That in Spain there are men uncomfortable with the government's feminist discourse is nothing new. Not that many are between 40 and 50 years old. But how little the president must have spoken in the last four years with his friends if he just found out about this. Or how worried you must be about the latest electoral polls so that suddenly it starts to matter so much to you that you point it out to Carlos Alsina in his interview on Onda Cero.
What, to be exact, Alsina asked the President of the Government was because of the statements that Vice President Nadia Calviño had made days before in More than One, explaining that she prefers equality policies that are made from conciliation and not from the conflict, to mark distances with the Minister of Equality. “Does that mean that in this legislature the equality policies directed by Irene Montero have been raised more from the conflict than from the understanding?” Alsina asked Sánchez. And the president did not answer this question directly, as he did not answer almost any other.. He slipped away claiming that some of those speeches have been “uncomfortable” for men. And he thinks “that's a mistake”.
It would have seemed to Pedro Sánchez a few months ago that his friends were making the mistake, when they became uncomfortable with policies that are designed to make a fairer society, now he sees the error in the speech of his own Government. And that they are policies that he himself has defended and approved in the councils of Ministers. Now the one who seems uncomfortable with his own policies is him..
It is easy to imagine the Pedro Sánchez of before, the one who defended that his government was the most feminist in history, explaining to his friends the goodness of his policies and getting them out of their mistake.. But that was another Sánchez. The one now seems more concerned with how uncomfortable his friends have felt with the speech of his Minister of Equality than with explaining his progress..
This change is revealing.. The president has come to recognize that his government has not been able to explain well that his feminist policies are good for everyone. But instead of taking advantage of the electoral campaign to explain them better to the country, she tells us how much feminism makes her friends uncomfortable, like the day she explained to us how much she liked the ribeye to the point.
But when did the President of the Government begin to realize that his policies made his forty-year-old friends uncomfortable? Did you start to care enough to disown your own minister before or after seeing the electoral polls? And when have you realized that a communication of feminist politics based on conflict instead of conciliation can be counterproductive?

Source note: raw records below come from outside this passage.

(** [inside] on strings is [strictly_below] on components *)
Lemma inside_components (e p : list string) :
  p <> [] ->
  forallb entry_name e = true -> forallb entry_name p = true ->
  inside (rel_string e) (rel_string p) = true -> strictly_below e p.
Proof.
  intros Hp He Hpn H.
  destruct e as [|x e].
  - exists p. now split.
  - unfold inside in H. apply orb_true_iff in H as [H|H].
    + apply String.eqb_eq in H. exfalso.
      revert H. apply join_with_not_dot; [discriminate | assumption].
    + destruct p as [|y p]; [congruence|].
      apply prefix_components; try assumption. discriminate.
Qed.

Lemma has_sep_append (a b : string) :
  PosixPath.has_sep (a ++ b) = PosixPath.has_sep a || PosixPath.has_sep b.
Proof.
  induction a as [|c a IH]; simpl; [reflexivity|].
  now rewrite IH, orb_assoc.
Qed.

Lemma basename_no_sep (f : string) :
  PosixPath.has_sep f = false -> PosixPath.basename f = f.
Proof.
  destruct f as [|c f]; simpl; [reflexivity|]. now intros ->.
Qed.

Lemma basename_append_sep (a f : string) :
  PosixPath.has_sep f = false -> PosixPath.basename (a ++ "/" ++ f) = f.
Proof.
  intros Hf. induction a as [|c a IH]; simpl.
  - now apply basename_no_sep.
  - rewrite has_sep_append. simpl. rewrite !orb_true_r. exact IH.
Qed.

Lemma join_with_snoc (ds : list string) (f : string) :
  ds <> [] ->
  PyStr.join_with "/" (ds ++ [f]) = PyStr.join_with "/" ds ++ "/" ++ f.
Proof.
  induction ds as [|d ds IH]; [congruence|]. intros _.
  destruct ds as [|d2 ds]; [reflexivity|].
  change ((d :: d2 :: ds) ++ [f])%list with (d :: (d2 :: ds) ++ [f])%list.
  change ((d2 :: ds) ++ [f])%list with (d2 :: (ds ++ [f]))%list.
  rewrite join_with_cons.
  change (d2 :: (ds ++ [f]))%list with ((d2 :: ds) ++ [f])%list.
  rewrite IH by discriminate. rewrite join_with_cons.
  now rewrite !append_assoc.
Qed.

Lemma basename_rel_string (ds : list string) (f : string) :
  PosixPath.has_sep f = false ->
  PosixPath.basename (rel_string (ds ++ [f])) = f.
Proof.
  intros Hf. unfold rel_string.
  destruct ds as [|d ds].
  - simpl. now apply basename_no_sep.
  - change ((d :: ds) ++ [f])%list with (d :: (ds ++ [f]))%list.
    change (d :: (ds ++ [f]))%list with ((d :: ds) ++ [f])%list.
    rewrite join_with_snoc by discriminate.
    now apply basename_append_sep.
Qed.

(** ** The scanner: statements *)

Section ScannerClaims.

Context {FS : Type} {os : OS FS} {so : SetOrder}.

Lemma get_relative_paths_eq directory (w : world FS) t :
  os_walk (w_fs w) directory = Some t ->
  get_relative_paths directory w
  = let '(r, w', evs) := walk directory directory t [] w in
    (r, w', EWalk directory :: evs).
Proof.
  intros Ht. unfold get_relative_paths, bind, emit. now rewrite Ht.
Qed.

Lemma get_relative_paths_shape directory (w : world FS) t paths w' evs :
  directory <> "" -> os_walk (w_fs w) directory = Some t -> wf_tree t = true ->
  get_relative_paths directory w = (Ok paths, w', evs) ->
  scan_result (path_shape []) (folder_shape []) [] paths
              (w_large_folders w) (w_large_folders w').
Proof.
  intros Hd Ht Hwf Hrun. rewrite (get_relative_paths_eq _ _ _ Ht) in Hrun.
  destruct (walk directory directory t [] w) as [[r w1] ev1] eqn:Ewalk.
  inversion Hrun; subst.
  now apply (walk_shape directory Hd t Hwf [] [] w paths w' ev1).
Qed.

(** C3. For every prompted folder that the operator rejects, the
    scanner appends the folder's relative path to the excluded folders
    and leaves the folder at once: the walk of its tree returns the
    paths collected so far, whatever the tree holds.  As a result, in a
    scan that returns, no returned path lies inside a folder that the
    scan excluded. *)
Theorem rejected_folder_is_pruned directory (w : world FS) t :
  directory <> "" -> os_walk (w_fs w) directory = Some t -> wf_tree t = true ->
  (forall names files subdirs answer rest acc (w1 : world FS),
      forallb entry_name names = true ->
      is_project files (map fst subdirs)
      || (Nat.ltb 30 (List.length files) && negb (is_top names)) = true ->
      w_stdin w1 = answer :: rest ->
      String.eqb (PyStr.lower answer) "y" = false ->
      exists evs,
        walk directory (descend directory names) (WDir files subdirs) acc w1
        = (Ok acc,
           set_large_folders (set_stdin w1 rest)
             (w_large_folders w1 ++ [rel_string names]),
           evs))
  /\ (forall paths w' evs,
         get_relative_paths directory w = (Ok paths, w', evs) ->
         exists added,
           w_large_folders w' = (w_large_folders w ++ added)%list
           /\ forall folder p,
               In folder added -> In p paths -> inside folder p = false).
Proof.
  intros Hd Ht Hwf. split.
  - intros names files subdirs answer rest acc w1 Hn Hcase Hin Hno.
    rewrite walk_eq. unfold bind at 1.
    rewrite (prompt_folder_spec _ _ _ _ _ Hn Hd). cbv zeta.
    rewrite Hcase, Hin, Hno. eexists. reflexivity.
  - intros paths w' evs Hrun.
    destruct (get_relative_paths_shape _ _ _ _ _ _ Hd Ht Hwf Hrun)
      as [new [added [E1 [E2 [F1 [F2 Hsep]]]]]].
    exists (map rel_string added). split; [assumption|].
    intros folder p He Hp. rewrite E1 in Hp. simpl in Hp.
    apply in_map_iff in He as [ecs [<- He]].
    apply in_map_iff in Hp as [pcs [<- Hp]].
    destruct (inside (rel_string ecs) (rel_string pcs)) eqn:Ein;
      [exfalso | reflexivity].
    rewrite Forall_forall in F1, F2.
    destruct (F1 pcs Hp) as [ds [f [Epcs [Hds [Hf _]]]]].
    destruct (F2 ecs He) as [es [Eecs Hes]]. simpl in Epcs, Eecs.
    apply (Hsep ecs pcs He Hp). apply inside_components; try assumption.
    + subst pcs. destruct ds; discriminate.
    + now subst ecs.
    + subst pcs. rewrite forallb_app, Hds. simpl. now rewrite Hf.
Qed.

Of all the changes in the president's criteria in the last legislature, and as he himself admitted to Alsina there have been many, this is one of the most risky. Loudly questioning progress on equality for what seems like an opportunistic play-off of the angry man's vote is unlikely to entice the angry man and easily disappoint the rest. Of course they bother. Anti-feminism has existed since feminism began.
This is not to say that Sánchez does not do well to worry about men uncomfortable with feminism or angry men, as Michael Kimmel calls them.. It took a long time to find out. More than a decade ago, in his book Angry white men, this sociologist portrayed that Trumpist voter before Trump, whom the crisis of traditional masculinity makes him feel angry at the loss of privileges and suspicious of feminism..
There are sociological studies, such as those of the political scientist Eva Anduiza, which warn that with each wave of feminist advances there is a rebound effect that also increases anti-feminism. In fact, this rise in anti-feminism or resistance to advances in equality is more relevant for predicting support for the ultra-right than other issues such as the territorial conflict or immigration.. The higher the levels of sexism, the more support for Vox.
There is another interesting finding on anti-feminism that may interest President Sánchez. If instead of learning about this phenomenon from your friends, you want to take a look at the study Sexism and the Far-Right Vote: The Individual Dynamics of Gender Backlash, you'll see that sexism is sensitive to both conflict and political context: just as you can decrease, it can also increase. That is why it is so important how you communicate. Hence, promoting a polarized discourse, based on the existence of good and bad, instead of a greater pedagogy, is not the most helpful to curb the risk of anti-feminism advancing.
So this phenomenon of angry men is not new. That is why it is so strange to see Sánchez suddenly more concerned with how uncomfortable his friends are than with better explaining his feminist politics to them. If it is not electoral opportunism, it is clumsiness. Or both things.